Itinerâncias avulsas… Mas saudades sem conto (12)

Mário Beja Santos

Venho a Peniche para comprar casa lá longe e logo me assalta a lembrança de passeios da juventude com o meu padrinho que aqui vinha para tratar dos assuntos do Algarve Exportador (Fábrica de Conservas Nice), começávamos no Bairro dos Pescadores, muita gente a trabalhar com as redes, preparando futuras fainas, e depois passávamos ao lado da fortaleza, falava-me sempre da história da terra e regressávamos à Foz do Arelho passando por este pano de muralha. Aqui estou especado olhando enternecido estas canas da Índia lembrando igualmente as que a minha avó Ângela plantou no nosso quintal no bairro social de Alvalade, estou a fazer horas para entrar na Conservatória da terra, foi aqui que o promotor imobiliário me mandou vir para a escritura das casas do Reguengo Grande, que também passarão a ser minhas, e espero vir a ser muito feliz nelas, foi amor à primeira vista, a pureza daquelas linhas decoradas a branco e vermelho no meio de tanta pedra que deve vir da era jurássica, estou no extremo do concelho da Lourinhã, quando sair da Travessa da Boa Esperança e virar à esquerda, minutos depois entro no concelho do Bombarral. Esfrego as mãos, venho com a família passar aqui a última semana de julho de 2021, quero enamorar-me da região, assim Deus me dê vida e saúde.
Subi à colina em frente, onde se prantam cinco moinhos (quatro deles em estado calamitoso) para vos mostrar o meu lugarejo, os meus casebres, foram bem reedificados, não perderam a tipicidade de habitações de pequenos proprietários rurais, estão decoradas com gosto e naturalmente que estou ávido em transportar para aqui traquitana pessoal. O carro arruma-se lá no cimo da ladeira, tenho depois o silêncio por minha conta, às vezes interrompido pela canzoada do vizinho da planície onde se multiplicam as abóboras, ladram todas à uma e segue-se o profundo silêncio. Sento-me a meditar que tipo de jardim zen vou para ali procurar desenvolver no meio dos pedregulhos, tenho laranjas e ameixas, um velho casebre onde antigos proprietários deviam guardar ovelhas, tudo a seu tempo, o importante é ter a curiosidade espevitada e pôr ordem no caderno de todas estas atividades que me aguardam – e espero que sejam muitas e por muito tempo.

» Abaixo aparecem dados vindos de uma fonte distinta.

(** The loop, from any state. *)
Lemma scan_loop_account fuel : ∀ all_results cursor tr,
  0 ≤ cursor →
  (scan_variant (all_results, cursor) ≤ fuel)%nat →
  ∃ r pages last stop,
    while fuel cond (scan_page server date_range inner)
      (all_results, cursor) w tr
    = (r, tr ++ (page_call server date_range
                   <$> pages.*1 ++ option_list last))
    ∧ r ≠ Ok None
    ∧ reads w server date_range cursor tr pages stop
    ∧ (∀ c, last = Some c →
            c = stop.1 ∧ c < 10000
            ∧ ∀ items m, read_page w server date_range c stop.2
                         ≠ Batch items m)
    ∧ (Forall (listed fields) (mjoin pages.*2) →
       (∀ before page after,
          pages = before ++ page :: after →
          Z.of_nat (length all_results)
          + Z.of_nat (length (matches (mjoin before.*2))) < n)
       ∧ match last with
         | Some c =>
             Z.of_nat (length all_results)
             + Z.of_nat (length (matches (mjoin pages.*2))) < n
             ∧ match read_page w server date_range c stop.2 with
               | Closed =>
                   r = Ok (Some (all_results ++ matches (mjoin pages.*2),
                                 stop.1))
               | _ => ∃ e, r = Raise e
               end
         | None =>
             r = Ok (Some (all_results
                           ++ take (Z.to_nat
                                      (n - Z.of_nat (length all_results)))
                                (matches (mjoin pages.*2)),
                           stop.1))
             ∧ (n ≤ Z.of_nat (length all_results)
                    + Z.of_nat (length (matches (mjoin pages.*2)))
                ∨ 10000 ≤ stop.1)
         end).
Proof.
  induction fuel as [|fuel IH]; intros acc cursor tr H0 Hfuel;
    rewrite while_round, cond_spec.
  - destruct ((Z.of_nat (length acc) <? n) && (cursor <? 10000)) eqn:Hc.
    { apply andb_true_iff in Hc as [_ Hc]. unfold scan_variant in Hfuel.
      cbn [snd] in Hfuel. lia. }
    exists (Ok (Some (acc, cursor))), [], None, (cursor, tr).
    rewrite pages_nil. cbn [fmap list_fmap option_list app reads].
    rewrite app_nil_r.
    split; [done|]. split; [done|]. split; [done|]. split; [done|].
    intros _. split.
    { intros [|??] ?? E; discriminate E. }
    rewrite ?pages_nil; cbn [found length snd fst]. rewrite take_nil, app_nil_r.
    split; [done|]. apply andb_false_iff in Hc as [Hc|Hc]; lia.
  - destruct ((Z.of_nat (length acc) <? n) && (cursor <? 10000)) eqn:Hc.
    2:{ exists (Ok (Some (acc, cursor))), [], None, (cursor, tr).
        rewrite pages_nil. cbn [fmap list_fmap option_list app reads].
    rewrite app_nil_r.
        split; [done|]. split; [done|]. split; [done|]. split; [done|].
        intros _. split.
        { intros [|??] ?? E; discriminate E. }
        rewrite ?pages_nil; cbn [found length snd fst].
        rewrite take_nil, app_nil_r.
        split; [done|]. apply andb_false_iff in Hc as [Hc|Hc]; lia. }
    apply andb_true_iff in Hc as [Hshort Hceil].
    apply Z.ltb_lt in Hshort, Hceil.
    pose proof (scan_page_read server date_range inner acc cursor w tr)
      as Hpage. cbv zeta in Hpage.
    destruct (read_page w server date_range cursor tr) as [items m| |]
      eqn:Hread.
    + destruct Hpage as [Hm Hpage]. rewrite Hpage.
      destruct (for_break inner acc items) as [acc'|e] eqn:Hfor.
      * destruct (IH acc' (cursor + m)
                    (tr ++ [page_call server date_range cursor]))
          as (r & pages & last & stop & Hrun & Hsome & Hreads & Hlast
              & Hacct).
        { lia. }
        { unfold scan_variant in *. cbn [snd] in *. lia. }
        exists r, ((cursor, items) :: pages), last, stop.
        rewrite Hrun, <- app_assoc. split; [done|]. split; [done|].
        split; [cbn [reads]; by eauto 10|]. split; [exact Hlast|].
        rewrite pages_cons. intros Hl.
        apply Forall_app in Hl as [Hitems Hl].
        specialize (Hacct Hl) as [Hmin Hend].
        rewrite (for_break_found items acc Hitems Hshort) in Hfor.
        injection Hfor as <-.
        rewrite found_app, !length_app in *.
        set (k := Z.to_nat (n - Z.of_nat (length acc))) in *.
        assert (Hk : (length (take k (matches items)) ≤ k)%nat)
          by (rewrite length_take; lia).
        assert (Hwhole : (length acc + length (take k (matches items))
                          < Z.to_nat n)%nat →
                         take k (matches items) = matches items).
        { rewrite length_take. intros ?. apply take_ge. lia. }
        split.
        { intros [|[c0 it0] before] page after E.
          - cbn. lia.
          - injection E as <- <- E. specialize (Hmin _ _ _ E).
            assert (Hw : take k (matches items) = matches items)
              by (apply Hwhole; lia).
            rewrite Hw in Hmin.
            rewrite pages_cons, found_app, length_app. lia. }
        destruct last as [c|].
        -- destruct Hend as [Hlt Hr].
           assert (Hw : take k (matches items) = matches items)
             by (apply Hwhole; lia).
           rewrite Hw in Hlt, Hr. split; [lia|].
           by rewrite <- app_assoc in Hr.
        -- destruct Hend as [-> Hwhy].
           destruct (decide (length acc + length (take k (matches items))
                             < Z.to_nat n)%nat) as [Hlt|Hge].
           ++ assert (Hw : take k (matches items) = matches items)
                by (by apply Hwhole).
              rewrite Hw in Hwhy, Hk, Hlt |- *.
              split; [|lia]. f_equal. f_equal. f_equal.
              rewrite <- app_assoc. f_equal.
              rewrite take_app_ge by lia. f_equal. f_equal.
              subst k. lia.
           ++ assert (pages = []) as ->.
              { destruct pages as [|p pages]; [done|].
                specialize (Hmin [] p pages eq_refl). cbn in Hmin. lia. }
              rewrite pages_nil in *. cbn [found] in *.
              rewrite take_nil, !app_nil_r in *.
              split; [done|]. left.
              assert (length (take k (matches items)) = k) by lia.
              rewrite length_take in *. lia.
      * exists (Raise e), [(cursor, items)], None,
          (cursor + m, tr ++ [page_call server date_range cursor]).
        split; [done|]. split; [done|]. split; [cbn [reads]; by eauto 10|].
        split; [done|]. rewrite pages_cons, pages_nil, app_nil_r.
        intros Hl. by rewrite (for_break_found items acc Hl Hshort) in Hfor.
    + rewrite Hpage.
      exists (Ok (Some (acc, cursor))), [], (Some cursor), (cursor, tr).
      split; [done|]. split; [done|]. split; [done|]. split.
      { intros c [= <-]. cbn [fst snd]. rewrite Hread. by repeat split. }
      intros _. split.
      { intros [|??] ?? E; discriminate E. }
      rewrite ?pages_nil; cbn [found length snd fst]. rewrite Hread, app_nil_r.
      split; [lia | done].
    + destruct Hpage as [e Hpage]. rewrite Hpage.
      exists (Raise e), [], (Some cursor), (cursor, tr).
      split; [done|]. split; [done|]. split; [done|]. split.
      { intros c [= <-]. cbn [fst snd]. rewrite Hread. by repeat split. }
      intros _. split.
      { intros [|??] ?? E; discriminate E. }
      rewrite ?pages_nil; cbn [found length snd fst]. rewrite Hread.
      split; [lia | by eexists].
Qed.

End account.

Lemma found_ext hit hit' record (items : list value) :
  (∀ item, hit item = hit' item) →
  found hit record items = found hit' record items.
Proof.
  intros H. induction items as [|x l IH]; [done|].
  cbn [found]. by rewrite H, IH.
Qed.

Lemma format_listed w server d :
  _format_biorxiv_result w server (VDict d)
  = Ok (record_of w server (VDict d)).
Proof. reflexivity. Qed.

(** What the loop leaves is within the bound: the slice takes nothing
    away. *)
Lemma slice_to_take_bound {A} (l : list A) (n : Z) :
  slice_to (take (Z.to_nat n) l) n = take (Z.to_nat n) l.
Proof.
  unfold slice_to. destruct (Z.leb_spec 0 n).
  - by rewrite take_take, Nat.min_id.
  - by replace (Z.to_nat n) with 0%nat by lia.
Qed.
(** Three sites: an API without indicators, a page that says "not found",
    and a rendered site whose navigation times out. *)
Definition three_sites : dict SiteConfig :=
  [ ("A", {| url := "https://api.example.org/users/{}"; method := Some "requests";
             success_indicators := Some []; failure_indicators := Some [] |});
    ("B", {| url := "https://b.example.org/{}"; method := None;
             success_indicators := None;
             failure_indicators := Some ["Not Found"] |});
    ("C", {| url := "https://c.example.org/{}"; method := Some "playwright";
             success_indicators := Some ["profile"];
             failure_indicators := Some [] |}) ].

Definition three_sites_world : World := fun _ =>
  {| requests_get := fun u =>
       if str_in "b.example.org" u
       then Returns {| status_code := 200; text := "User not found";
                       response_url := u |}
       else Returns {| status_code := 200; text := "{ id: 7 }"; response_url := u |};
     chromium := timing_out |}.

(** ** The printed results (lines 9-15 and 240-244) *)

Definition ESC : string := String (ascii_of_N 27) EmptyString.

Module Colors.
Definition OKBLUE : string := ESC ++ "[94m".
Definition OKGREEN : string := ESC ++ "[92m".
Definition FAIL : string := ESC ++ "[91m".
Definition ENDC : string := ESC ++ "[0m".
Definition BOLD : string := ESC ++ "[1m".
Definition WARNING : string := ESC ++ "[93m".
End Colors.

Definition string_of_bytes (bytes : list N) : string :=
  fold_right (fun n rest => String (ascii_of_N n) rest) EmptyString bytes.

(** The two marks that open a result line, as the bytes the source file
    holds for them. *)
Definition found_mark : string :=
  string_of_bytes [226; 128; 154; 195; 186; 195; 150]%N.

Definition not_found_mark : string :=
  string_of_bytes [226; 128; 154; 195; 185; 195; 165]%N.

(** The line printed for one entry of the results, lines 241-244. *)
Definition result_line (site : string) (entry : bool * string) : string :=
  let (status, message) := entry in
  if status
  then Colors.OKGREEN ++ found_mark ++ " [Found] " ++ site ++ ": " ++ message
       ++ Colors.ENDC
  else Colors.FAIL ++ not_found_mark ++ " [Not Found] " ++ site ++ Colors.ENDC.
Lemma unreadable_body_aborts_witness :
  SampleReader (GetContentAsString (Ok200 "<html>")) = None
  ∧ OnNegotiateResponse EqualsIgnoreCase SampleReader SampleModule
      None (Some (Ok200 "<html>")) true SampleConnection
    = Some (SampleConnection,
            [Log Error "Cannot parse negotiate response: %s"
                 [ArgString "<html>"]]).
Proof.
  split; [reflexivity |].
  apply (unreadable_body_aborts EqualsIgnoreCase SampleReader
           SampleModule None (Ok200 "<html>") true SampleConnection);
    reflexivity.
Defined.

Lemma string_url_returns_silently_witness :
  Find EqualsIgnoreCase Redirect_Object "url"
  = Some (Some (FJsonValueString "http://other:5000/hub"))
  ∧ OnNegotiateResponse EqualsIgnoreCase SampleReader SampleModule
      None (Some (Ok200 Redirect_Body)) true SampleConnection
    = Some (SampleConnection, []).
Proof.
  split; [reflexivity |].
  apply (string_url_returns_silently EqualsIgnoreCase SampleReader
           SampleModule None (Ok200 Redirect_Body) true Redirect_Object
           "http://other:5000/hub" SampleConnection);
    reflexivity.
Defined.
(** * DogeCash parser and RPC layer of Blockbook: a shallow embedding

    The development follows the two Go files of the [dogec] package:
    the parser ([DogeCParser]: block and transaction decoding, script
    classification, coin-spend value decoding, chain parameters) and the
    RPC layer ([DogeCRPC]: chain info, superblock height, serial lookup).

    Conventions.
    - Go byte slices are [list byte]; Go strings are [string].
    - Go machine integers are [Z]; where the code does arithmetic the
      wrap-around of the Go type is written out ([wrap_int64], [wrap_int]).
    - A Go [(T, error)] result is a [result T].
    - A run-time panic is the [Panics] branch of [outcome].
    - Calls into the backend node thread an abstract world state. *)

From stdpp Require Import base gmap strings list.
From Stdlib Require Import ZArith Lia Bool.
From Stdlib Require Import Strings.Byte Strings.Ascii.

Open Scope Z_scope.

(** ** Errors, results, panics *)

Inductive error : Type :=
| EOF                                     (* io.EOF *)
| ErrUnexpectedEOF                        (* io.ErrUnexpectedEOF *)
| ErrNegativePosition                     (* bytes.Reader.Seek: negative position *)
| ErrDuplicateNet                         (* chaincfg.ErrDuplicateNet *)
| ErrIndexOutOfRange                      (* run-time error: index out of range *)
| Annotatef (e : error) (msg : string)    (* errors.Annotatef *)
| RPCError (code : Z) (message : string)  (* *bchain.RPCError *)
| OtherError (msg : string).              (* any other library error *)

Inductive result (A : Type) : Type :=
| Ok (a : A)
| Err (e : error).
Arguments Ok {A} a.
Arguments Err {A} e.

Inductive outcome (A : Type) : Type :=
| Returns (a : A)
| Panics (e : error).
Arguments Returns {A} a.
Arguments Panics {A} e.

(** ** Machine integers *)

(** Two's-complement wrap-around of a signed [w]-bit Go integer. *)
Definition wrap_signed (w : Z) (z : Z) : Z :=
  (z + 2 ^ (w - 1)) mod 2 ^ w - 2 ^ (w - 1).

Consta que Napoleão, lá do alto de uma pirâmide, quando fez a campanha do Egito, se dirigiu aos soldados falando-lhes dos quarenta séculos que contemplavam. Aqui fia mais fino, se é tudo verdade o que li no Museu dos Dinossauros, estou sentado e a contemplar milhões de anos, esta pedra de forma encarquilhada espalha-se por toda a parte, é uma mistura exótica entre estes verdes de pomares e vinhas e pedras de outras eras, sente-se o aconchego de uma certa prosperidade rural, o benefício das vistas largas e todas estas marcas do calendário de uma antiguidade que não podemos discernir, a não ser pelo peso da fantasia.
Aconteceu, preparava-me para ir dormitar, a lua irrompeu em todo o seu esplendor, pareceu-me a aeronave a encaminhar-se para uma daquelas cidades da ficção científica, impossível resistir a todo este sombreado da noite em diálogo com os focos de luz.
Cá está, meti-me por caminho pedestre em direção ao Vimeiro, de quando em vez passa um ciclista ou outro pedestre que se cumprimenta, e como não ficar impressionado com esta brutalidade da pedra afagada pela vegetação – também esta terá no ADN o tempo jurássico? Não importa, o resultado é este esplendor, é somar e seguir.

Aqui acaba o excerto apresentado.